What Do I Do If Model Quantization Fails Because the Model Contains Layers That Do Not Support Quantization?
Symptom
During model conversion using ATC, the --compression_optimize_conf parameter is used to configure options related to model quantization (quantizing the weights of the model from float32 to int8). The following error message is displayed:
ATC start working now, please wait for a moment. [ERROR][ProcessScale][52] Not support scale greater than 1 / FLT_EPSILON. [ERROR][WtsArqCalibrationCpuKernel][188] ArqQuantCPU scale is illegal. [ERROR][ArqQuant][301] WtsArqCalibrationCpuKernel of format CO_CI_KH_KW failed. [ERROR] AMCT(14815,atc.bin):2023-04-14-12:23:19[weight_algorithm.cpp:137]Default/network-DeepLabV3/resnet-Resnet/layer4-SequentialCell/0-Bottleneck/downsample-SequentialCell/0-Conv2d/Conv2D-op311 arq weight fake quant failed! [ERROR] AMCT(14815,atc.bin):2023-04-14-12:23:19[weight_calibration_pass.cpp:90]Fail to excute WeightFakeQuant without trans! [ERROR] AMCT(14815,atc.bin):2023-04-14-12:23:19[weight_calibration_pass.cpp:185]layer Default/network-DeepLabV3/resnet-Resnet/layer4-SequentialCell/0-Bottleneck/downsample-SequentialCell/0-Conv2d/Conv2D-op311 run WeightFakeQuantArq failed [ERROR] AMCT(14815,atc.bin):2023-04-14-12:23:19[graph_optimizer.cpp:43]pass run failed [ERROR] AMCT(14815,atc.bin):2023-04-14-12:23:19[quantize_api.cpp:227]Do GenerateCalibrationGraph optimizer pass failed. [ERROR] AMCT(14815,atc.bin):2023-04-14-12:23:19[quantize_api.cpp:363]Generate calibration Graph failed. [ERROR] AMCT(14815,atc.bin):2023-04-14-12:23:22[inner_graph_calibration.cpp:78]Failed to excute InnerQuantizeGraph failed.
Solutions
According to the error message layer xxxxxx run WeightFakeQuantArq failed, some weight-related layers in the current model do not support quantization. You can skip such layers that do not support quantization through configuration.
- Add a configuration to skip the layers that do not support quantization.

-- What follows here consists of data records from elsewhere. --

Lemma C3_witness :
  let w := Demo.pending_world "stock.txt" "two rows" in
  HRepo.db_status <$>
    history_table (process_file_by_history_id Demo.consumer_env "job-1" w).2 !! "job-1"
  = Some "Error"
  ∧ history_table (process_file_by_history_id Demo.consumer_env_no_recovery "job-1" w).2
    = history_table w.
Proof.
  intros w. split.
  - destruct (C3_failure_marks_job_or_leaves_it Demo.consumer_env "job-1" w w
                (Demo.job_row "stock.txt" "En curso" None)
                (Exn Exception
                   "Error al leer archivo: Formato de archivo no soportado: txt"))
      as (_ & H & _); [reflexivity | reflexivity | reflexivity |].
    destruct H as (-> & Hst & _); [reflexivity | vm_compute; reflexivity |].
    rewrite lookup_insert_eq. cbn [fmap option_fmap option_map]. by rewrite Hst.
  - destruct (C3_failure_marks_job_or_leaves_it Demo.consumer_env_no_recovery "job-1" w w
                (Demo.job_row "stock.txt" "En curso" None)
                (Exn Exception
                   "Error al leer archivo: Formato de archivo no soportado: txt"))
      as (_ & _ & H & _); [reflexivity | reflexivity | reflexivity |].
    apply H. left. discriminate.
Defined.

End consumption.

(** ** The life of a job over any run of the two services *)
Section lifecycle.
Import ProductImportService ProductFileProcessorService.

Lemma create_raise_frame new_uuid fault h t e t' :
  HRepo.create new_uuid fault h t = (Raise e, t') → t' = t.
Proof.
  unfold HRepo.create. destruct (PPH.validate h); [| by intros [= _ <-]].
  destruct fault; [by intros [= _ <-] |].
  match goal with |- context [t !! ?key] => destruct (t !! key) end;
    [by intros [= _ <-] | done].
Qed.

(** A submission adds at most one row, under a fresh key, pending. *)
Lemma submit_table env file user_id w :
  let t := history_table w in
  let t' := history_table (import_products_file env file user_id w).2 in
  t' = t
  ∨ ∃ key h, t !! key = None ∧ t' = <[key := HRepo._model_to_db h]> t
             ∧ PPH.status h = "En curso" ∧ PPH.result h = None.
Proof.
  rewrite import_unfold.
  destruct (_validate_required_fields file user_id) as [[] |]; [| by left].
  destruct (_validate_file_type file) as [[] |]; [| by left].
  destruct (_validate_records_count env file) as [[] |]; [| by left].
  cbv zeta. unfold _upload_file_to_storage, try_except, raise.
  destruct (upload_fault env); [by left |].
  unfold _create_history_record, try_except, raise.
  cbn [history_table log_call with_bucket].
  destruct (HRepo.create _ _ _ _) as [[h | e] t'] eqn:Hc.
  - apply create_ok in Hc as (key & Hid & Hfresh & -> & ->).
    unfold _publish_import_event, try_except, raise,
      PubSubService.publish_product_import_event.
    right. eexists key, _.
    split; [exact Hfresh |].
    destruct (publish_fault env); cbn [snd history_table log_call with_history with_topic];
      (split; [reflexivity | split; reflexivity]).
  - apply create_raise_frame in Hc. subst t'. by left.
Qed.

(** A consumption rewrites at most the row of its job, and closes it. *)
Lemma consume_table env history_id w :
  let t := history_table w in
  let t' := history_table (process_file_by_history_id env history_id w).2 in
  t' = t
  ∨ ∃ row h now, t !! history_id = Some row
      ∧ terminal (PPH.status h) ∧ is_Some (PPH.result h)
      ∧ PPH.file_name h = HRepo.db_file_name row
      ∧ PPH.user_id h = HRepo.db_user_id row
      ∧ t' = <[history_id := HRepo.updated_row now h row]> t.
Proof.
  intros t t'. unfold t'. clear t'.
  unfold process_file_by_history_id, try_except.
  destruct (process_body_cases env history_id w) as [[Hraise Hframe] | [Hok Hdone]].
  - destruct (process_body env history_id w) as [[s | e] w1]; [done |].
    cbn [snd] in Hframe. unfold mbind, M_bind, raise. rewrite mark_error_ok. cbn [snd].
    unfold mark_error, try_except, mbind, M_bind, history_get_by_id, HRepo.get_by_id.
    destruct (recovery_lookup_fault env); [by left |].
    rewrite Hframe. fold t.
    destruct (t !! history_id) as [row |] eqn:Hrow; [| by left].
    cbn [fmap option_fmap option_map]. unfold history_update. rewrite Hframe. fold t.
    destruct (HRepo.update _ _ _ t) as [[h | e'] t'] eqn:Hu.
    + right. eapply update_ok in Hu; [| done | exact Hrow]. subst t'.
      exists row, (PPH.set_outcome "Error" ("Error: " +:+ exn_msg e)
                     (recovery_utcnow env) (HRepo._db_to_model history_id row)),
        (recovery_utcnow env).
      split; [done |].
      split; [right; reflexivity |]. split; [by eexists |].
      split; [reflexivity |]. split; reflexivity.
    + apply update_raise_frame in Hu. subst t'. by left.
  - destruct (process_body env history_id w) as [[s | e] w1]; [| done].
    destruct Hdone as (row & msg & Hrow & Ht). cbn [snd] in *.
    right.
    exists row, (PPH.set_outcome "Finalizado" msg (utcnow env)
                   (HRepo._db_to_model history_id row)), (utcnow env).
    split; [done |].
    split; [left; reflexivity |]. split; [by eexists |].
    split; [reflexivity |]. split; [reflexivity | exact Ht].
Qed.

Lemma same_or_closed_trans r1 r2 r3 :
  same_or_closed r1 r2 → same_or_closed r2 r3 → same_or_closed r1 r3.
Proof.
  intros [-> | (H1 & H2 & H3 & H4 & H5)] [-> | (G1 & G2 & G3 & G4 & G5)].
  - by left.
  - right. done.
  - right. done.
  - right. repeat split; try done; congruence.
Qed.

Lemma same_or_closed_terminal r r' :
  same_or_closed r r' → terminal (HRepo.db_status r) → terminal (HRepo.db_status r').
Proof. intros [-> | (H & _)]; done. Qed.

(** One invocation, seen from one job id. *)
Lemma invoke_step op w id :
  match history_table w !! id with
  | Some r => ∃ r', history_table (invoke w op) !! id = Some r' ∧ same_or_closed r r'
  | None => ∀ r', history_table (invoke w op) !! id = Some r' →
                  HRepo.db_status r' = "En curso" ∧ HRepo.db_result r' = None
                  ∧ ∃ env file user_id, op = Submit env file user_id
  end.
Proof.
  destruct op as [env file user_id | env history_id]; cbn [invoke].
  - destruct (submit_table env file user_id w)
      as [-> | (key & h & Hfresh & -> & Hst & Hres)].
    + destruct (history_table w !! id) as [r |] eqn:Hr.
      * exists r. split; [done | by left].
      * intros r' Hr'. congruence.
    + destruct (decide (key = id)) as [-> | Hne].
      * rewrite Hfresh, lookup_insert_eq. intros r' [= <-].
        split; [exact Hst |]. split; [exact Hres |]. eauto.
      * rewrite lookup_insert_ne by done.
        destruct (history_table w !! id) as [r |] eqn:Hr.
        -- exists r. split; [done | by left].
        -- done.
  - destruct (consume_table env history_id w)
      as [-> | (row & h & now & Hrow & Hst & Hres & Hfile & Huser & ->)].
    + destruct (history_table w !! id) as [r |] eqn:Hr.
      * exists r. split; [done | by left].
      * intros r' Hr'. congruence.
    + destruct (decide (history_id = id)) as [-> | Hne].
      * rewrite Hrow, lookup_insert_eq. eexists. split; [reflexivity |].
        right. done.
      * rewrite lookup_insert_ne by done.
        destruct (history_table w !! id) as [r |] eqn:Hr.
        -- exists r. split; [done | by left].
        -- done.
Qed.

Add a configuration file whose file name extension is .cfg, for example, simple_config.cfg. The file content is as follows (the information in bold indicates the layers that do not support quantization in the error message):
skip_layers:"Default/network-DeepLabV3/resnet-Resnet/layer4-SequentialCell/0-Bottleneck/downsample-SequentialCell/0-Conv2d/Conv2D-op311"
In addition, add the config_file parameter to the quantization configuration file specified by the --compression_optimize_conf parameter.

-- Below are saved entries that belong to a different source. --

Lemma endswith_last_char (s suffix : string) :
  suffix <> "" -> endswith s suffix = true -> last_char s = last_char suffix.
Proof. intros Hne [a ->]%endswith_inv. by apply last_char_app. Qed.

Lemma endswith_exclusive (s a b : string) :
  a <> "" -> b <> "" -> last_char a <> last_char b ->
  endswith s a = true -> endswith s b = false.
Proof.
  intros Ha Hb Hne Hsa. destruct (endswith s b) eqn:Hsb; [|done].
  apply endswith_last_char in Hsa, Hsb; congruence.
Qed.

Lemma path_join_endswith (a b : string) : endswith (path_join a b) b = true.
Proof.
  unfold path_join. destruct (startswith b "/"); [apply endswith_refl|].
  destruct (String.eqb a "" || endswith a "/"); [apply endswith_app|].
  rewrite append_assoc. apply endswith_app.
Qed.

(** ** The downloader: one record *)

Section DownloaderProperties.

Variable urlparse_path : string -> option string.
Variable http_get : nat -> string -> response.

Local Abbreviation get_file_extension := (get_file_extension urlparse_path).
Local Abbreviation video_filename := (video_filename urlparse_path).
Local Abbreviation download_video := (download_video http_get).
Local Abbreviation process_video := (process_video urlparse_path http_get).
Local Abbreviation process_videos := (process_videos urlparse_path http_get).
Local Abbreviation download_json_file := (download_json_file urlparse_path http_get).

Lemma video_filename_spec (url path : string) :
  urlparse_path url = Some path ->
  exists extension,
    get_file_extension url = Some extension /\
    video_filename url = Some (before_dot (basename path) +:+ extension).
Proof.
  intros H. unfold video_filename, get_file_extension. rewrite H. simpl.
  eexists. split; reflexivity.
Qed.

Lemma truthy_url (fields : gmap string json) (url : string) :
  fields !! "video_url" = Some (JStr url) -> url <> "" ->
  default (JStr "") (fields !! "video_url") = JStr url /\
  truthy (JStr url) = true.
Proof.
  intros -> Hne. split; [done|]. simpl. apply negb_true_iff. by apply String.eqb_neq.
Qed.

calibration: { input_data_dir: xxxxxx config_file: simple_config.cfg input_shape: xxxxxx infer_soc: xxxxxx } - Perform model conversion again.
- Perform inference again.
If skipping layers that do not support quantization affects the model inference result, adjust the model and then quantize the model again.